And then I'm going to draft a report at
the end."
This is extremely low control because
essentially, I can only impose my
judgment at the root level. So it's
going to do all of this work and then
it's going to get back to me and then I
can try to talk to you again, and that's
just basically the example I gave at the
beginning.
So very low control.
Then there's planning.
Planning essentially allows you to steer
the agent up front and align on the
approach. And so with planning here, it
might say, "Okay, you should absolutely
take these steps. These are correct.
These are the clauses you should be
looking for. This is what you want to
review."
So this is a good step. It gives you a
bit more control. It's easier to impose
what you want it to do.
The problem is
planning, you basically have to do all
the work to just know what to do.
I'm sure people have tried this in
Claude Code. You basically have to go
through the entire thing. It's really
inefficient. It takes a long time and
asks you a bunch of questions, and in
the end, it's basically impossible for
it to really know if you it has all the
information it needs. Let's say for one
of these contracts,
there's a special clause.
It wouldn't know that in the planning
step. You can't really tell it what to
do when it sees that because it hasn't
done all the work.
Essentially, you could compare planning
to working with a co-worker that's uh
comes up to you, tells you about the
approach, you align with them, and then
you never ever hear from them again
until they deliver the final document.
It's not a super nice way to
collaborate.
This is
a good thing we have right now, but um
I don't think planning is going to stay
around.
Then we have skills. Skills are really,
really, really good. They are really
good because the skills allow you to
encode human judgment into essentially
the nodes of work the that happen here.
So I can say whenever you review
confidentiality, you should do it in
this way.
And the really good thing about this is
it allows for contingencies. So here at
one of the termination reviewing
termination clauses, there's a special
EU law. But I have that in a skill, so
that means whatever happens when it
actually does the work, it knows how to
handle that special case.
You can't really do this with planning.
There's also progressive discovery,
which again is really awesome. Whatever
happens, it it knows it'll pick it up.
The problem is um you don't have skills
for everything.
The next step [snorts]
is then uh to use elicitation, which
means ask the user. Ask the the human.
So you might have skills as well, but
then instead of you giving all the info,
it's going to come to you. It's going to
say "Hey, here's the thing I don't know
how to handle, and what do you want me
to do?"
This uh makes a lot of sense, first of
all. Um what you don't want is you don't
want the agent to be blocked.
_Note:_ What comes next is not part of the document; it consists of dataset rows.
(* ===== verification/Keeper.v ===== *)
(** * The keeper (services/keeper/src/)

    A service that keeps the protocol's ledger entries alive: each TTL tick takes a
    [snapshot] of them over RPC, restores the expired, extends those inside the safety
    margin, and rotates through the accounts; an optional index tick refreshes the markets'
    indexes.

    The RPC nodes, the address codec and the signer are other people's code: [Rpc] and
    [Codec] are their interfaces.  A node may answer differently at every attempt, so
    answers depend on a counter of attempts.  Service state (active endpoint, scan cursor,
    metrics, transactions sent) is threaded by the monad [Svc.M], which keeps it across
    errors, as the process does.  A tick is one uninterrupted run; the two loops share only
    the cursor, which the index tick never writes.

    [Config.]: config.rs.  [Client.]: stellar/client.rs.  [Tx.]: stellar/tx.rs, ttl.rs,
    restore.rs, invoke.rs.  [Discovery.]: discovery.rs.  [Sched.]: policy.rs, scheduler/.
    Logging is left out; configuration strings are ASCII. *)

From S2P Require Import Prelude Errors FpCore KeeperKeys.
From stdpp Require Import base numbers list gmap strings.
From Stdlib Require Import ZArith Lia Bool Floats.SpecFloat.

Open Scope Z_scope.

(** ** Data of the libraries *)

Record ScContractInstance : Type := mkInstance {
  in_executable : ContractExecutable;
  in_storage : option (list (ScVal * ScVal))
}.

(** An entry as the node returns it. *)
Record FullEntry : Type := mkFullEntry {
  fe_key : LedgerKey;
  fe_val : LedgerEntryData;
  fe_live_until : option Z
}.

Inductive Credentials : Type :=
| SourceAccount
| OtherCredentials (n : N).

#[export] Instance credentials_dec : EqDecision Credentials.
Proof. solve_decision. Defined.

Inductive Operation : Type :=
| OpExtendFootprintTtl (extend_to : Z)
| OpRestoreFootprint
| OpInvoke (contract : Id) (function : string) (args : list ScVal) (auth : list Credentials).

(** [SorobanTransactionData] *)
Record SorobanData : Type := mkSorobanData {
  sd_read_only : list LedgerKey;
  sd_read_write : list LedgerKey;
  sd_instructions : Z;
  sd_disk_read_bytes : Z;
  sd_write_bytes : Z;
  sd_resource_fee : Z
}.

(** A v1 transaction envelope; memo and preconditions are always [None]. *)
Record Envelope : Type := mkEnvelope {
  ev_source : Id;
  ev_fee : Z;
  ev_seq : Z;
  ev_op : Operation;
  ev_data : SorobanData;
  ev_signatures : list (list Z)
}.

Inductive AuthMode : Type := Enforce | Record_ | RecordAllowNonRoot.

(** [SimulateTransactionResponse]: its error, its decoded data and, per host-function
    result, the credentials of the authorizations it asks for. *)
Record Simulation : Type := mkSimulation {
  si_error : option string;
  si_data : ares SorobanData;
  si_results : ares (list (list Credentials));
  si_min_resource_fee : Z
}.

(** How [send_transaction_polling] under a timeout ends. *)
Inductive SendResult : Type :=
| SendTimeout
| SendError (message : string)
| SendStatus (status : string).

(** Endpoint [i]'s answer to the [t]-th attempt of the process. *)
Class Rpc : Type := {
  rpc_latest_ledger : N -> nat -> ares Z;
  rpc_contract_instance : N -> nat -> Id -> ares ScContractInstance;
  rpc_ledger_entries : N -> nat -> list LedgerKey -> ares (list FullEntry);
  rpc_account_sequence : N -> nat -> Id -> ares Z;
  rpc_simulate : N -> nat -> Envelope -> option AuthMode -> ares Simulation;
  rpc_send : N -> nat -> Envelope -> SendResult
}.

(** [stellar_strkey], [hex] and the ed25519 signer. *)
Class Codec : Type := {
  contract_of_strkey : string -> ares Id;
  account_of_strkey : string -> ares Id;
  hex_decode : string -> ares (list Z);
  signer_account : Id;
  sign : Envelope -> ares (list Z)
}.

(** ** Configuration (config.rs) *)

Module Config.

Record MarketConfig : Type := mkMarket { mc_hub_id : Z; mc_asset : string }.

Record ContractsConfig : Type := mkContracts {
  cc_controller : string;
  cc_pool_wasm_hash : string;
  cc_flash_loan_receiver : option string;
  cc_markets : list MarketConfig;
  cc_market_assets : list string;
  cc_governance : option string;
  cc_xoxno_oracle_adapter : option string;
  cc_price_aggregator : option string;
  cc_redstone_adapter : option string;
  cc_swap_router : option string;
  cc_extra_instances : list string;
  cc_blend_pools : list string;
  cc_position_managers : list string
}.

Record ScheduleConfig : Type := mkSchedule {
  sc_ttl_safety_margin_days : Z;
  sc_asset_chunk : nat;
  sc_max_txs_per_tick : nat;
  sc_enable_index_refresh : bool;
  sc_scan_users : bool;
  sc_max_accounts_scan : Z
}.

Record KeeperConfig : Type := mkKeeperConfig {
  kc_network : string;
  kc_urls : list string;
  kc_passphrase : string;
  kc_contracts : ContractsConfig;
  kc_base_fee_stroops : Z;
  kc_resource_fee_multiplier : spec_float;
  kc_schedule : ScheduleConfig
}.

Definition LEDGERS_PER_DAY : Z := 17280.

Definition safety_margin_ledgers (cfg : KeeperConfig) : Z :=
  Z.min (sc_ttl_safety_margin_days (kc_schedule cfg) * LEDGERS_PER_DAY) u32_max.

(** [str::trim] on ASCII *)
Definition is_space (a : Ascii.ascii) : bool :=
  let n := Ascii.N_of_ascii a in (n =? 32)%N || ((9 <=? n) && (n <=? 13))%N.
Fixpoint trim_start (s : string) : string :=
  match s with
  | String.String a r => if is_space a then trim_start r else s
  | String.EmptyString => s
  end.
Definition trim (s : string) : string := String.rev (trim_start (String.rev (trim_start s))).
Definition blank (s : string) : bool := bool_decide (trim s = "")%string.

Definition starts_with (prefix s : string) : bool := String.prefix prefix s.

Definition c_address (s : string) : bool := starts_with "C" s.

(** [1.0_f64] *)
Definition ONE : spec_float := S754_finite false 4503599627370496 (-52).

Section Config.

Context `{Codec}.

(** stellar/client.rs *)
Definition sc_address_from_strkey (s : string) : ares ScAddress :=
  if starts_with "G" s then let* k := account_of_strkey s in Ok (ScAccount k)
  else let* k := contract_of_strkey s in Ok (ScContract k).

Definition hash32_from_hex (s : string) : ares Id :=
  let* bytes := hex_decode (trim s) in
  if (length bytes =? 32)%nat then Ok bytes else Err "expected 32 bytes"%string.

Definition require_aggregator_for_markets (c : ContractsConfig) : ares unit :=
  match cc_price_aggregator c, cc_markets c, cc_market_assets c with
  | None, _ :: _, _ | None, _, _ :: _ =>
      Err "config.contracts.price_aggregator is required when markets are configured"%string
  | _, _, _ => Ok tt
  end.

(** An optional address must be a [C...] one. *)
Definition c_when_set (o : option string) (message : string) : ares unit :=
  match o with Some s => require (c_address s) message | None => Ok tt end.

(** Adds a contract to those kept alive; it must parse and be new. *)
Definition keep_once (kept : list string) (s : string) : ares (list string) :=
  let* _ := contract_of_strkey s in
  do! require (negb (bool_decide (s ∈ kept))) "repeats a contract already kept alive"%string in
  Ok (s :: kept).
So
ideally, if you implement this, what you
do is you tell the agent "If you're
unsure about something, make a decision,
unblock yourself, but write this to a
decision log." So then the human can
review the decision log afterwards and
reverse decisions if it needs to.
Now the right UX for this, if you
imagine this work, this tree, being 10
times bigger, 100 times bigger,
um you don't want this in a chat. You
don't want to open up a chat and then
it's infinitely long. You have to answer
50 questions. You wouldn't know what to
answer. You wouldn't really be able to
do it because you don't have the right
context. So
not chat. Chat is one-dimensional. It's
a very low bandwidth interface, and it
tries to collapse this work tree into a
single sort of linear thing.
So what's a better interface? Well,
I think humans and agents should
collaborate in high bandwidth artifacts.
I think they need to work in things that
are maybe typically persistent, um and
they will look different industry to
industry, vertical to vertical,
depending on what task you're solving.
So
an example from us is um a document.
That's like a durable interface where it
makes sense to collaborate. That's how
you collaborate with your co-workers.
You can highlight clause three and it
will only change clause three. You can
add comments. You can tag your agents.
You can tag your collaborators. You can
hand off parts of the document to
special agents.
Another example is our tabular review,
which is essentially I ask it to do um
the contract review that I talked about,
and it's going to say, "Okay, let me
spin up a tabular review, which is like
a known
primitive that our users know."
And it looks like this, and then it's
going to say, "I'm going to review all
the contracts, and I'm going to just
flag a few items for you that I want
your take on." And then I can go in
there and I can see very quickly where
the problems are. So it's high control.
I it's very effective for me to instill
judgment. And I can also very quickly
get an idea for what the agent has
actually done.
So reviewing is easy. And then once I've
done that, I can just kick off the rest
of the agent.
Right now, what we're seeing a lot is
the convergence of UI, basically
um
this is post-hoc and linear.
Uh within last 2 weeks, shipping this
new UI.
Um
to be clear,
chat boxes as input is great. I think
you get a lot it's extremely flexible,
allows you to do a lot of stuff, but you
don't want chat to be your main mode of
collaboration with a complex agent.
The good thing about this is language is
essentially the universal interface.
It's what people use to communicate. You
can do everything with the voice. Um
but agents aren't humans.
Just a few minutes ago, I was um talking
to a potential candidate for Legal
and I was describing our org chart, and
um
I was limited because I can only use
language. I wish that I could just draw
up an org chart and they could interact
with it and they could use it, but I
can't because I'm a human.
Uh I'm limited by language, but agents
are not humans, and so we should not
constrain them to human language. Thank
you.
>> [music]